That was the problem.
Vivian Li had always been immaculate in front of her husband. Perfectly dressed. Perfectly composed. A Beauty of the Empire, untouched and untouchable, as she was expected to be. As she had always been. Even the marriage itself had been conducted at a careful distance, every interaction measured and polished.
This, this version of herself, was none of that.
She looked injured. Exhausted. Real in a way she had never intended him to see.
The thought unsettled her more than it should have.
Ethan was here, her Ethan, her husband, was here and had come to save her.
She lifted a hand and smoothed her hair back, then paused, annoyed at herself for the reflex. It would not matter. He had already seen enough. On the wall, in command, in motion. She could not undo that.

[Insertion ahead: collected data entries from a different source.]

(** A point starts a number when a digit follows it. *)
Lemma step_point l l1 d l2 other :
  pos l ≤ len l → next l = (46%Z, l1) → scannedItem l = false → peek l1 = (d, l2) →
  (moved l l2 → pos l < pos l2 → stepped lexStatements l other) →
  stepped lexStatements l (if isDigit d then goto lexNumberOrDuration (backup l2) else other).
Proof.
  intros Hp Hn Hsc Hk Hother. destruct (next_cases _ _ _ Hp Hn) as [Hm Hc].
  destruct Hc as [[? _]|(_ & Hp1 & Hw & H1)]; [done|]. specialize (H1 ltac:(lia)).
  destruct (peek_further l l1 Hm ltac:(lia) _ _ Hk) as (_ & Hm3 & ?).
  destruct (isDigit d) eqn:Hdd; [|by apply Hother]. apply isDigit_bounds in Hdd.
  destruct (peek_cases _ _ _ (moved_in _ _ Hm) Hk) as (Hm2 & Hp2 & Hd2).
  destruct Hd2 as [->|[? Hw2]]; [unfold eof in Hdd; lia|]. specialize (Hw2 ltac:(lia)).
  assert (pos (backup l2) = pos l) as Hpb by (cbn; lia).
  assert (moved l (backup l2)) as Hmb.
  { apply (moved_to _ l2); [done..|rewrite Hpb; destruct Hm as [_ _ _ ?]; lia]. }
  apply stepped_goto; [done|done| |cbn in *; lia].
  right. rewrite (next_ext l); [by rewrite Hn| |done]. destruct Hmb as [Hi _ _ _]. done.
Qed.

(** The runes that begin no operator, bracket or number: quotes, letters,
    parentheses. *)
Ltac one_rune l1 := match goal with |- context [if is_rune ?r ?c then _ else _] =>
  destruct (is_rune r c); [emitted l1|] end.

Lemma step_rest l r l1 :
  pos l ≤ len l → next l = (r, l1) → pos l < pos l1 → scannedItem l = false → (r ≠ 46)%Z →
  stepped lexStatements l
    (let stay l := goto lexStatements l in
     if is_rune r dquote_char || is_rune r "'" then goto lexString (set_stringOpen r l1)
     else if is_rune r "`" then goto lexRawString (set_stringOpen r l1)
     else if isAlpha r || is_rune r ":" then
       if negb (bracketOpen l1) then goto lexKeywordOrIdentifier (backup l1)
       else if gotColon l1 then fail ("unexpected colon " +:+ QuoteRune r) l1
       else stay (set_gotColon true (emit COLON l1))
     else if is_rune r "(" then
       let l := emit LEFT_PAREN l1 in stay (set_parenDepth (parenDepth l + 1) l)
     else if is_rune r ")" then
       let l := emit RIGHT_PAREN l1 in
       let l := set_parenDepth (parenDepth l - 1) l in
       if bool_decide (parenDepth l < 0)%Z
       then fail ("unexpected right parenthesis " +:+ QuoteRune r) l
       else stay l
     else if is_rune r "{" then goto lexInsideBraces (set_braceOpen true (emit LEFT_BRACE l1))
     else if is_rune r "[" then
       if bracketOpen l1 then fail ("unexpected left bracket " +:+ QuoteRune r) l1
       else
         let l := emit LEFT_BRACKET (set_gotColon false l1) in
         let '(t, l) := peek l in
         let l := if isSpace t then skipSpaces l else l in
         goto lexDuration (set_bracketOpen true l)
     else if is_rune r "]" then
       if negb (bracketOpen l1) then fail ("unexpected right bracket " +:+ QuoteRune r) l1
       else stay (set_bracketOpen false (emit RIGHT_BRACKET l1))
     else fail ("unexpected character: " +:+ QuoteRune r) l1).
Proof.
  intros Hp Hn Hlt Hsc Hdot. destruct (next_backup _ _ _ Hp Hn) as (Hb & Hmb0 & Hbn).
  destruct (next_cases _ _ _ Hp Hn) as [Hm _]. cbv zeta.
  destruct (is_rune r dquote_char || is_rune r "'");
    [apply (stepped_goto _ _ (set_stringOpen r l1)); [by apply (moved_to _ l1); destruct Hm|done|done|cbn; lia]|].
  destruct (is_rune r "`");
    [apply (stepped_goto _ _ (set_stringOpen r l1)); [by apply (moved_to _ l1); destruct Hm|done|done|cbn; lia]|].
  destruct (isAlpha r || is_rune r ":") eqn:Ha.
  { destruct (negb (bracketOpen l1)).
    - apply stepped_goto; [done|done| |cbn in *; lia].
      unfold pre. rewrite !Hbn by done. apply orb_true_iff in Ha as [?|?%bool_decide_eq_true]; auto.
    - destruct (gotColon l1); [by apply stepped_fail|emitted l1]. }
  one_rune l1. destruct (is_rune r ")").
  { case_bool_decide; [|emitted l1].
    destruct Hm as [Hi Hs Hcs Hpm]. constructor; try done. left. split; [done|]. by right; left. }
  one_rune l1. destruct (is_rune r "[").
  { destruct (bracketOpen l1); [by apply stepped_fail|by apply step_bracket]. }
  destruct (is_rune r "]"); [|by apply stepped_fail].
  destruct (negb (bracketOpen l1)); [by apply stepped_fail|emitted l1].
Qed.

Lemma step_statements l :
  ready l → scannedItem l = false → stepped lexStatements l (lex_statements l).
Proof.
  intros [Hp _] Hsc. unfold lex_statements.
  destruct (braceOpen l).
  { apply (stepped_goto _ _ l); [by apply moved_refl|done|done|cbn; lia]. }
  destruct (HasPrefix _ _) eqn:Hcom.
  { apply (stepped_goto _ _ l); [by apply moved_refl|done|by apply HasPrefix_comment|cbn; lia]. }
  destruct (next l) as [r l1] eqn:Hn.
  destruct (next_backup _ _ _ Hp Hn) as (Hb & Hmb0 & Hbn).
  destruct (next_cases _ _ _ Hp Hn) as [Hm Hc].
  case_bool_decide as Heof.
  { destruct (bool_decide (parenDepth l1 ≠ 0)%Z); [by apply stepped_fail|].
    destruct (bracketOpen l1); [by apply stepped_fail|].
    destruct Hm as [Hi Hs Hcs Hp1]. constructor; try done. left. split; [done|by left]. }
  destruct Hc as [[? _]|(Hr & Hp1 & Hw & H1)]; [done|].
  assert (pos l < pos l1) as Hlt by lia.
  one_rune l1. destruct (isSpace r); [apply stepped_goto; cbn; auto; lia|].
  do 6 one_rune l1.
  destruct (is_rune r "=").
  { apply (step_peek l l1 Hm Hlt "=" EQL). intros t l2 Hm2 Hlt2.
    destruct (is_rune t "~"); [by apply stepped_fail|]. emitted l2. }
  destruct (is_rune r "!").
  { destruct (next l1) as [t l2] eqn:Hn2. destruct (next_further l l1 Hm Hlt _ _ Hn2) as [? ?].
    destruct (is_rune t "="); [emitted l2|by apply stepped_fail]. }
  destruct (is_rune r "<"); [apply (step_peek l l1 Hm Hlt "=" LTE); intros t l2 ??; emitted l2|].
  destruct (is_rune r ">"); [apply (step_peek l l1 Hm Hlt "=" GTE); intros t l2 ??; emitted l2|].
  destruct (isDigit r) eqn:Hd.
  { apply stepped_goto; [done|done|left; by rewrite Hbn|cbn in *; lia]. }
  destruct (decide (r = 46)%Z) as [->|Hdot].
  { cbn [is_rune]. destruct (peek l1) as [d l2] eqn:Hk.
    apply (step_point l l1 d l2 _ Hp Hn Hsc Hk). intros Hm2 _. by apply stepped_fail. }
  assert (is_rune r "." = false) as -> by (by apply bool_decide_eq_false).
  by apply step_rest.
Qed.

Lemma step_braces l :
  ready l → scannedItem l = false → stepped lexInsideBraces l (lex_inside_braces l).
Proof.
  intros [Hp _] Hsc. unfold lex_inside_braces.
  destruct (HasPrefix _ _) eqn:Hcom.
  { apply (stepped_goto _ _ l); [by apply moved_refl|done|by apply HasPrefix_comment|cbn; lia]. }
  destruct (next l) as [r l1] eqn:Hn.
  destruct (next_backup _ _ _ Hp Hn) as (Hb & Hmb & Hbn).
  destruct (next_cases _ _ _ Hp Hn) as [Hm Hc].
  case_bool_decide as Heof; [by apply stepped_fail|].
  destruct Hc as [[? _]|(Hr & Hp1 & Hw & H1)]; [done|].
  assert (pos l < pos l1) as Hlt by lia.
  destruct (isSpace r); [apply stepped_goto; cbn; auto; lia|].
  destruct (isAlpha r) eqn:Ha.
  { apply stepped_goto; [done|done|unfold pre; by rewrite Hbn|cbn in *; lia]. }
  destruct (is_rune r ","); [emitted l1|].
  destruct (is_rune r dquote_char || is_rune r "'");
    [apply (stepped_goto _ _ (set_stringOpen r l1)); [by apply (moved_to _ l1); destruct Hm|done|done|cbn; lia]|].
  destruct (is_rune r "`");
    [apply (stepped_goto _ _ (set_stringOpen r l1)); [by apply (moved_to _ l1); destruct Hm|done|done|cbn; lia]|].
  destruct (next l1) as [t l2] eqn:Hn2.
  destruct (next_cases _ _ _ (moved_in _ _ Hm) Hn2) as [Hm2 _].
  destruct (next_backup _ _ _ (moved_in _ _ Hm) Hn2) as (Hb2 & Hmb2 & _).
  assert (moved l l2 ∧ moved l (backup l2) ∧ pos l < pos l2) as (? & ? & ?).
  { split_and!; [by eapply moved_trans..|]. destruct Hm2 as [_ _ _ ?]. lia. }
  destruct (is_rune r "="); [destruct (is_rune t "~"); [emitted l2|emitted (backup l2)]|].
  destruct (is_rune r "!").
  { destruct (is_rune t "~"); [emitted l2|]. destruct (is_rune t "="); [emitted l2|by apply stepped_fail]. }
  destruct (is_rune r "{"); [by apply stepped_fail|].
  destruct (is_rune r "}"); [emitted l1|by apply stepped_fail].
Qed.

Lemma step_space l :
  ready l → scannedItem l = false → stepped lexSpace l (goto lexStatements (skipSpaces l)).
Proof.
  intros [Hp _] Hsc. destruct (skip_moved isSpace l Hp) as [Hi Hs Hcs Hpm].
  constructor; try done. right. split; [cbn; congruence|]. eexists. split; [done|].
  unfold measure, remaining. cbn. rewrite Hi. lia.
Qed.

Lemma step_comment l :
  ready l → scannedItem l = false → state l = Some lexLineComment →
  stepped lexLineComment l (lex_comment l).
Proof.
  intros [Hp Hpre] Hsc Hst. rewrite Hst in Hpre. cbn in Hpre. unfold lex_comment.
  assert (moved l (set_pos (pos l + 1) (width l) l)) as Hm by (constructor; cbn; auto; lia).
  set (f := λ r, _). pose proof (skip_moved f _ (moved_in _ _ Hm)) as Hm2.
  assert (moved l (skip f (set_pos (pos l + 1) (width l) l))) by (by eapply moved_trans).
  destruct Hm2 as [_ _ _ ?]. cbn in *.
  emitted (skip f (set_pos (pos l + 1) (width l) l)).
Qed.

Vivian made her decision quietly.
If she was going to be seen, truly seen, then it would be on her terms.
She rang for additional attendants.
They came quickly, efficient and discreet, drawn from the households that had been coordinating with the mayor’s estate since the first evacuation orders. Vivian shed the last of the borrowed armor and soot stained layers without ceremony, allowing practiced hands to guide her through the familiar ritual of restoration.
Water came first, warm and faintly infused with restorative salts meant to ease bruising and draw lingering mana residue from the skin. Cleasing cloth followed, gentle but thorough, removing ash, blood, and the sharp scent of battle until nothing remained that had not been deliberately chosen. A healer’s touch from her own House sealed the shallow cut near her temple completely, smoothing the skin until there was no sign it had ever been there. She also received healing for some of the more major injuries she had sustained, though her own mana was already working on those as well as the addtional mana source her husband had provided.
By the time they finished, nothing about her suggested she had stood on a siege wall hours earlier and tried desperately to kill a Murai swordsman who was noticeably stronger than her.
The dress came next.
It belonged to the mayor’s wife, a deep, rich purple, the color of twilight caught between firelight and shadow. It had been hastily altered, but whoever had overseen the work understood proportion and restraint. The fabric fell cleanly, structured enough to command attention without sacrificing movement.
Tobin Fairbrooke hovered nearby, sleeves rolled up, eyes sharp with concentration. He had introduced himself, again, with a bow that lingered a heartbeat too long and immediately set to work as though chaos and war were merely inconvenient backdrops for his true calling.
She was about to challenge him and throw him out but then she realized that he wasn't really looking at her but at the dress. For some reason, she didn't throw him out. He instantly went to work.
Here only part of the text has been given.